Red flags - Says "we use SBOMs" but can't say what they don't guarantee, or never queries them. - Thinks a valid signature means a trustworthy artifact (misses SolarWinds). - Conflates go.sum/hashes with "secure" (misses integrity vs. quality). - Proposes SLSA L3 everywhere with no blast-radius reasoning. - Generates provenance but never verifies it; verification gate fails open. - Can't answer "are we affected, and where" without a multi-day manual audit. - Stores long-lived publish tokens when OIDC is available; long-lived shared runners.

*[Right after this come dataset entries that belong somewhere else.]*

Lemma jwt_gate HMAC secret conn :
  let q := conn_request conn in
  (path_requires_jwt (req_uri q) = true /\ (forall id name, ~ proves HMAC secret q id name) /\
     exists r, forall next, jwt_middleware gzip server_name now HMAC secret next conn = Some r) \/
  (exists c, conn_request c = q /\ (forall next, jwt_middleware gzip server_name now HMAC secret next conn = next c) /\
     if path_requires_jwt (req_uri q) then exists name, proves HMAC secret q (auth_user_id c) name else auth_user_id c = 0).
Proof using.
  intros q. unfold jwt_middleware. change (conn_request (with_identity 0 [] conn)) with q.
  destruct (path_requires_jwt (req_uri q)) eqn:Ep; cbn [negb]; [|right; by exists (with_identity 0 [] conn)].
  destruct (request_header q (str "Authorization")) as [authz|] eqn:Eh; cbn [mbind option_bind].
  2:{ left. split; [done|]. split; [|by eexists]. intros id name (a & tok & Ha & _). congruence. }
  destruct (bearer_value authz) as [[|b tok]|] eqn:Eb.
  - left. split; [done|]. split; [|by eexists]. intros id name (a & tok & Ha & Hb & Hv & _). assert (tok = []) as -> by congruence.
    unfold jwt_verify in Hv. cbn [split_dot] in Hv. by destruct (zlen secret =? 0).
  - destruct (jwt_verify _ _ _ _ _) as [id name| |] eqn:Ev.
    2,3: left; split; [done|]; split; [|by eexists]; intros id name (a & t & Ha & Hb & Hv & _); assert (t = b :: tok) as -> by congruence; congruence.
    destruct (Z.eqb_spec id 0) as [->|Hid].
    + left. split; [done|]. split; [|by eexists]. intros id n (a & t & Ha & Hb & Hv & Hn). assert (t = b :: tok) as -> by congruence. congruence.
    + right. eexists. split; [|split; [intros next; reflexivity|]]; [done|]. exists name, authz, (b :: tok). done.
  - left. split; [done|]. split; [|by eexists]. intros id name (a & tok & Ha & Hb & _). congruence.
Qed.
End gates.

(** ** The chain *)
Section chain.
Context (gzip : bytes -> option bytes) (server_name : bytes) (HMAC : bytes -> bytes -> option bytes).
Context (inet_ntop4 inet_ntop6 : bytes -> option bytes) {D : Type} (cfg : settings).

(** The stages inside logging and metrics. *)
Definition inner (an : answers) (h : shandler D) : shandler D :=
  through (cors_middleware gzip server_name (an_now an) (set_origin cfg))
    (rate_limit_stage gzip server_name cfg an
      (through (auth_middleware gzip server_name (an_now an) (set_keys cfg))
        (through (jwt_middleware gzip server_name (an_now an) HMAC (set_secret cfg)) h))).

Lemma default_chain_stages an h :
  middleware_next (default_chain gzip server_name HMAC inet_ntop4 inet_ntop6 cfg an) h =
  logging_middleware inet_ntop4 inet_ntop6 an (metrics_stage an (inner an h)).
Proof using. reflexivity. Qed.

(** What is recorded of a request that was answered. *)
Definition observe (an : answers) (conn : connection) (s : app D) : app D :=
  add_log (log_line inet_ntop4 inet_ntop6 an conn)
    (set_metrics (metrics_record_request (req_method (conn_request conn)) (resp_status (conn_response conn))
                    (elapsed_seconds (an_start an) (an_end an)) (app_metrics s)) s).

Lemma chain_observes an h conn s :
  middleware_next (default_chain gzip server_name HMAC inet_ntop4 inet_ntop6 cfg an) h conn s =
  let '(r, s') := inner an h conn s in
  (r, match r with Some (_, c) => observe an c s' | None => s' end).
Proof using.
  rewrite default_chain_stages. unfold logging_middleware, metrics_stage. destruct (inner an h conn s) as [[[rc c]|] s']; reflexivity.
Qed.

(** The table of the limiter behind a request it sees, and its verdict. *)
Definition limiter (an : answers) (tbl : list bucket) : bool * list bucket :=
  if negb (g_enabled (set_limits cfg)) then (true, tbl) else
  let '(allowed, _, tbl) := allow_request (set_limits cfg) (an_addr an) (an_limit an) tbl in (allowed, tbl).

Lemma rate_limit_gate an conn tbl :
  let '(allowed, tbl') := limiter an tbl in
  if allowed then forall h (s : app D), app_buckets s = tbl -> rate_limit_stage gzip server_name cfg an h conn s = h conn (set_buckets tbl' s)
  else exists r, forall h (s : app D), app_buckets s = tbl -> rate_limit_stage gzip server_name cfg an h conn s = (Some r, set_buckets tbl' s).
Proof using.
  unfold limiter, rate_limit_stage, rate_limit_middleware. destruct (negb (g_enabled (set_limits cfg))); [intros h s ->; by apply through_pass|].
  destruct (allow_request _ _ _ _) as [[[] retry] tbl'] eqn:E; [|eexists]; intros h s ->; rewrite E; [by apply through_pass|by apply through_stop].
Qed.

(** Why a request does not reach its handler. *)
Inductive refusal (an : answers) (request : http_request) (tbl : list bucket) : Prop :=
  | preflight : req_method request = HTTP_OPTIONS -> refusal an request tbl
  | out_of_tokens : (limiter an tbl).1 = false -> refusal an request tbl
  | no_key : key_refused (set_keys cfg) request -> refusal an request tbl
  | no_token : path_requires_jwt (req_uri request) = true ->
      (forall id name, ~ proves (an_now an) HMAC (set_secret cfg) request id name) -> refusal an request tbl.

(** What holds where the handler runs on [c]. *)
Record admitted (an : answers) (request : http_request) (tbl : list bucket) (c : connection) : Prop := {
  ad_request : conn_request c = request;
  ad_method : req_method request <> HTTP_OPTIONS;
  ad_tokens : (limiter an tbl).1 = true;
  ad_key : ~ key_refused (set_keys cfg) request;
  ad_identity : if path_requires_jwt (req_uri request)
                then exists name, proves (an_now an) HMAC (set_secret cfg) request (auth_user_id c) name
                else auth_user_id c = 0 }.

Lemma admitted_not_refused an request tbl c : admitted an request tbl c -> ~ refusal an request tbl.
Proof using.
  intros [_ Hm Ht Hk Hi] [Ho|Ho|Ho|Hp Ho]; [done|congruence|done|]. rewrite Hp in Hi. destruct Hi as [name Hi]. by eapply Ho.
Qed.

Definition seen (an : answers) (request : http_request) (tbl : list bucket) : list bucket :=
  if bool_decide (req_method request = HTTP_OPTIONS) then tbl else (limiter an tbl).2.
Lemma get_page_correct_witness : exists s p s',
  get_page demo_crc 1 LOCK_SHARED s = (Some p, s') /\ pager_view s' 1 = Some p.
Proof.
  destruct demo_new as (g & _ & Hdb & Hres). pose proof (di_store _ _ _ _ Hdb) as Hok. clear Hdb.
  destruct (get_page demo_crc 1 LOCK_SHARED (eng_pager g)) as [r s'] eqn:E.
  destruct (get_page_correct demo_crc ∅ (eng_pager g) 1 LOCK_SHARED r s' Hok ltac:(split; vm_compute; congruence) E)
    as (_ & _ & _ & Hr).
  destruct r as [p|]; [|destruct (proj1 Hr (Forall_inv Hres))].
  exists (eng_pager g), p, s'. split; [exact E|apply Hr].
Defined.

(** A checkpoint keeps every page and pin, and when every page write
    succeeds the data file afterwards holds every page the pager knows. *)
Theorem perform_checkpoint_correct crc32 g rc g' U :
  pager_ok U (eng_pager g) -> perform_checkpoint crc32 g = (rc, g') ->
  let s := eng_pager g in let s' := eng_pager g' in
  pager_ok U s' /\ (forall id p, page_ref id -> pager_view s id = Some p -> pager_view s' id = Some p) /\
  (forall j, pager_pins s' j = pager_pins s j) /\ alloc_same s s' /\
  (U = ∅ -> io_full (env_pwrite (env s)) = true ->
   forall id p, page_ref id -> pager_view s id = Some p -> on_disk s' id p).
Proof. apply perform_checkpoint_spec. Qed.

Lemma perform_checkpoint_correct_witness : exists g g',
  perform_checkpoint demo_crc g = (0, g') /\ pager_ok ∅ (eng_pager g').
Proof.
  destruct demo_new as (g & _ & Hdb & _). pose proof (di_store _ _ _ _ Hdb) as Hok. clear Hdb.
  destruct (perform_checkpoint demo_crc g) as [rc g'] eqn:E.
  destruct (perform_checkpoint_correct demo_crc g rc g' ∅ Hok E) as [Hok' _].
  exists g, g'. rewrite E. split; [|exact Hok']. unfold perform_checkpoint in E.
  destruct (pager_flush_wal_buffer _), (pager_write_wal_record _ _ _ _ _ _).
  destruct (pager_flush_wal_buffer _). congruence.
Defined.

Lemma restart_durable_witness : exists g g'', init_storage_engine demo_crc (demo_restart g) = Some g'' /\
  engine_db demo_crc g'' [1] [(str "k", str "v")].
Proof.
  destruct demo_one as (g & [Eg Hr] & Hdb & _). pose proof demo_restart_checks as Hc. rewrite Eg in Hc. clear Eg.
  apply andb_true_iff in Hc as [Hc _]. apply andb_true_iff in Hc as [Hio Hlen]. apply Z.leb_le in Hlen.
  exists g. assert (engine_db demo_crc (demo_engine_one g) [1] [(str "k", str "v")]) as Hg.
  { unfold engine_db, demo_engine_one. cbn [eng_root_page_id eng_pager set_pager]. rewrite Hr. exact Hdb. }
  apply (restart_durable demo_crc (demo_engine_one g) (perform_checkpoint demo_crc (demo_engine_one g)).1
    (demo_checkpointed g) [1] [(str "k", str "v")] (demo_restart g) [] Hg Hr Hio);
    [apply surjective_pairing|reflexivity..|exact Hlen].
Defined.

(** [allocate_page] hands out an id that no live page has, and marks it
    used; when none is left it returns 0 and nothing changes. *)
Theorem allocate_page_fresh s id s' :
  alloc_inv s -> allocate_page s = (id, s') ->
  alloc_inv s' /\
  (if decide (id = 0) then forall j, pager_used s' j <-> pager_used s j
   else page_ref id /\ ~ pager_used s id /\ forall j, pager_used s' j <-> j = id \/ pager_used s j).
Proof. apply allocate_page_alloc. Qed.

(** The bytes a page is written to disk as read back as the same page. *)
Theorem page_image_roundtrip p : page_wf p -> page_of_image (page_image p) = p.
Proof. apply page_of_image_image. Qed.

Lemma page_image_roundtrip_witness : page_of_image (page_image (fresh_page 7)) = fresh_page 7.
Proof. apply page_image_roundtrip, fresh_page_wf. split; vm_compute; congruence. Defined.

Definition demo_pager : pager :=
  mkPager [] [] [] [5; 3] 16 8 (mkWal [] [] 1 0 []) (Pager.mkStats 0 0 0 0) (mkConfig true true)
    (mkEnv (fun n => (0, 0)) 0 [] [] []).

Lemma demo_alloc_inv : alloc_inv demo_pager.
Proof.
  constructor; cbn; [split; vm_compute; congruence| |].
  - apply (bool_decide_unpack _). vm_compute. exact I.
  - repeat constructor.
Qed.

Lemma allocate_page_fresh_witness : exists s', allocate_page demo_pager = (3, s') /\ pager_used s' 3.
Proof.
  destruct (allocate_page demo_pager) as [id s'] eqn:E. pose proof E as E'.
  vm_compute in E'. injection E' as E1 _. rewrite <- E1 in E |- *.
  destruct (allocate_page_fresh demo_pager 3 s' demo_alloc_inv E) as (_ & _ & _ & Hu).
  exists s'. split; [reflexivity|]. apply Hu. by left.
Defined.

(** ** B-tree pages *)
Definition demo_entry (k : Z) : entry := mkEntry [k] [k; k] 0.

(** Inserting into a page with room shifts the entries from the position
    on and leaves a well-formed page with the new entry there; only the key
    count and the free space of the header change. *)
Theorem insert_kv_pair_correct page es i e :
  page_repr page es -> entry_ok e -> (i <= length es)%nat -> entry_size e <= free_space (header page) ->
  exists page',
    insert_kv_pair page (Z.of_nat i) (e_key e) (e_value e) (e_child e) = Some page' /\
    page_repr page' (insert_entry es i e) /\
    header page' = set_header_fields (header page) (key_count (header page) + 1)
                     (free_space (header page) - entry_size e).
Proof. apply insert_kv_pair_repr. Qed.

(** Deleting an entry closes the gap and leaves the page without it. *)
Theorem delete_kv_pair_correct page es i e :
  page_repr page es -> es !! i = Some e ->
  exists page',
    delete_kv_pair page (Z.of_nat i) = Some page' /\ page_repr page' (delete_entry es i) /\
    header page' = set_header_fields (header page) (key_count (header page) - 1)
                     (free_space (header page) + entry_size e).
Proof. apply delete_kv_pair_repr. Qed.

(** The search within a page returns the lower bound of the key: the keys
    before the position are smaller, those from it on are not. *)
Theorem find_key_position_correct page es key :
  page_repr page es -> keys_sorted es -> lower_bound es key (find_key_position page key).
Proof. apply find_key_position_lb. Qed.

(** A leaf built by inserts. *)
Definition demo_leaf (n : nat) : btree_page :=
  fold_left (fun p i => default p (insert_kv_pair p (Z.of_nat i) [Z.of_nat i] [Z.of_nat i; Z.of_nat i] 0))
    (seq 0 n) (fresh_page 1).

Lemma demo_leaf_repr n : (n <= 100)%nat -> page_repr (demo_leaf n) (map (fun i => demo_entry (Z.of_nat i)) (seq 0 n)).
Proof.
  unfold demo_leaf. induction n as [|n IH]; intros Hn; [apply fresh_page_repr|].
  rewrite seq_S, fold_left_app, map_app. cbn [fold_left map Nat.add]. specialize (IH ltac:(lia)).
  destruct (insert_kv_pair_repr _ _ n (demo_entry (Z.of_nat n)) IH) as (p' & E & Hr & _).
  - repeat split; cbn; (lia || done).
  - by rewrite length_map, length_seq.
  - pose proof (page_repr_capacity _ _ IH) as Hc. change btree_page_capacity with 4024 in Hc.
    assert (zlen (entries_bytes (map (fun i => demo_entry (Z.of_nat i)) (seq 0 n))) = 11 * Z.of_nat n) as Hz; [|change (entry_size (demo_entry (Z.of_nat n))) with 11; lia].
    clear. generalize 0%nat. induction n as [|n IHn]; intros k; [done|]. cbn [seq map entries_bytes flat_map].
    rewrite zlen_app. fold (entries_bytes (map (fun i => demo_entry (Z.of_nat i)) (seq (S k) n))).
    rewrite IHn. unfold entry_bytes. rewrite !zlen_app, !zlen_le_encode. cbn. zl.
  - cbn [demo_entry e_key e_value e_child] in E. rewrite E. cbn [default].
    unfold insert_entry in Hr. rewrite take_ge, drop_ge in Hr by (by rewrite length_map, length_seq). done.
Qed.

Lemma demo_leaf_sorted n : keys_sorted (map (fun i => demo_entry (Z.of_nat i)) (seq 0 n)).
Proof.
  generalize 0%nat. induction n as [|n IH]; intros k; cbn; constructor; [apply IH|].
  apply list.Forall_forall. intros e (i & <- & Hi)%list_elem_of_In%in_map_iff. apply in_seq in Hi.
  unfold entry_lt, lex_lt, demo_entry. cbn [e_key lex]. by rewrite (proj2 (Z.compare_lt_iff _ _)) by lia.
Qed.

Lemma insert_kv_pair_correct_witness : exists page',
  insert_kv_pair (demo_leaf 3) 1 [9] [9; 9] 0 = Some page' /\
  page_repr page' [demo_entry 0; demo_entry 9; demo_entry 1; demo_entry 2].
Proof.
  destruct (insert_kv_pair_correct (demo_leaf 3) _ 1 (demo_entry 9) (demo_leaf_repr 3 ltac:(lia)))
    as (page' & E & Hr & _).
  - repeat split; vm_compute; congruence.
  - cbn. lia.
  - vm_compute. congruence.
  - exists page'. split; [exact E|exact Hr].
Defined.

Lemma delete_kv_pair_correct_witness : exists page',
  delete_kv_pair (demo_leaf 3) 1 = Some page' /\ page_repr page' [demo_entry 0; demo_entry 2].
Proof.
  destruct (delete_kv_pair_correct (demo_leaf 3) _ 1 (demo_entry 1) (demo_leaf_repr 3 ltac:(lia)) eq_refl)
    as (page' & E & Hr & _).
  exists page'. split; [exact E|exact Hr].
Defined.

Lemma find_key_position_correct_witness :
  lower_bound (map (fun i => demo_entry (Z.of_nat i)) (seq 0 3)) [1] (find_key_position (demo_leaf 3) [1]) /\
  find_key_position (demo_leaf 3) [1] = 1.
Proof.
  split; [apply (find_key_position_correct _ _ [1] (demo_leaf_repr 3 ltac:(lia)) (demo_leaf_sorted 3))|].
  vm_compute. reflexivity.
Defined.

Green flags - Precise on the chain and which incident maps to which edge. - Knows SBOM = inventory/map, not guarantee; separates generate (build-time) from scan (continuous). - States the signature-vs-provenance distinction unprompted and gates fail-closed. - Matches assurance to blast radius; treats SLSA as a ladder. - Has a rehearsed IR runbook and tracks MTTD/MTTR. - Treats CI/CD as production infra (least privilege, ephemeral, two-person review, OIDC). - Defers signing mechanics cleanly to the signing topic instead of bluffing.


Cheat Sheet

# Inventory + scan
syft "$IMAGE@$DIGEST" -o cyclonedx-json=sbom.cdx.json
grype sbom:sbom.cdx.json
osv-scanner --lockfile=package-lock.json

# Integrity / pinning
go mod verify
pip install --require-hashes -r requirements.txt

# Provenance verification (mechanics: topic 04) — fail closed
cosign verify-attestation --type slsaprovenance \
  --certificate-identity-regexp '^https://github.com/yourco/' \
  --certificate-oidc-issuer https://token.actions.githubusercontent.com "$IMAGE" || exit 1

# Posture
scorecard --repo=github.com/yourco/service
Incident Edge One-line lesson
SolarWinds build A signed compromised build is an authentic lie → provenance + verify.
xz (2024) source/maintainer Trusted upstreams fall to people; bus factor is a security signal.
Dep. confusion publish/consume Names aren't identity; control where deps resolve from.
event-stream publish/maintainer Maintainer trust transfers silently; gate new deps.
Codecov build/CI Protect CI; use OIDC short-lived secrets; assume exfiltration.
left-pad availability Tiny transitive deps are real deps; the registry is a runtime dep.

Summary

Interviewers probe supply-chain knowledge for precision and judgment. Be exact about the chain (source → build → publish → consume) and which incident maps to which edge. Know the distinctions that separate strong answers: SBOM is an inventory and a map, not a guarantee; a hash proves same, not safe; a signature proves who, provenance proves what and from where (the SolarWinds reframe); SLSA is a ladder matched to blast radius, not a binary. Demonstrate the operational muscle — generate SBOMs at build, scan continuously, verify provenance as a fail-closed gate, treat CI/CD as production, and answer "are we affected, and where" from a corpus in minutes via a rehearsed runbook. And know the boundary: defer signing cryptography to Artifact Signing & Provenance, and say so rather than bluff.


Further Reading

  • SLSA (slsa.dev), NIST SP 800-218 (SSDF), Executive Order 14028.
  • OWASP — CycloneDX, Dependency-Track; CISA SBOM and VEX guidance.
  • OpenSSF — Scorecard and supply-chain best practices; Sigstore (cosign, Fulcio, Rekor).
  • Alex Birsan — "Dependency Confusion" (2021); the Reproducible Builds project.
  • Public post-incident analyses of SolarWinds, the xz backdoor (2024), and Codecov.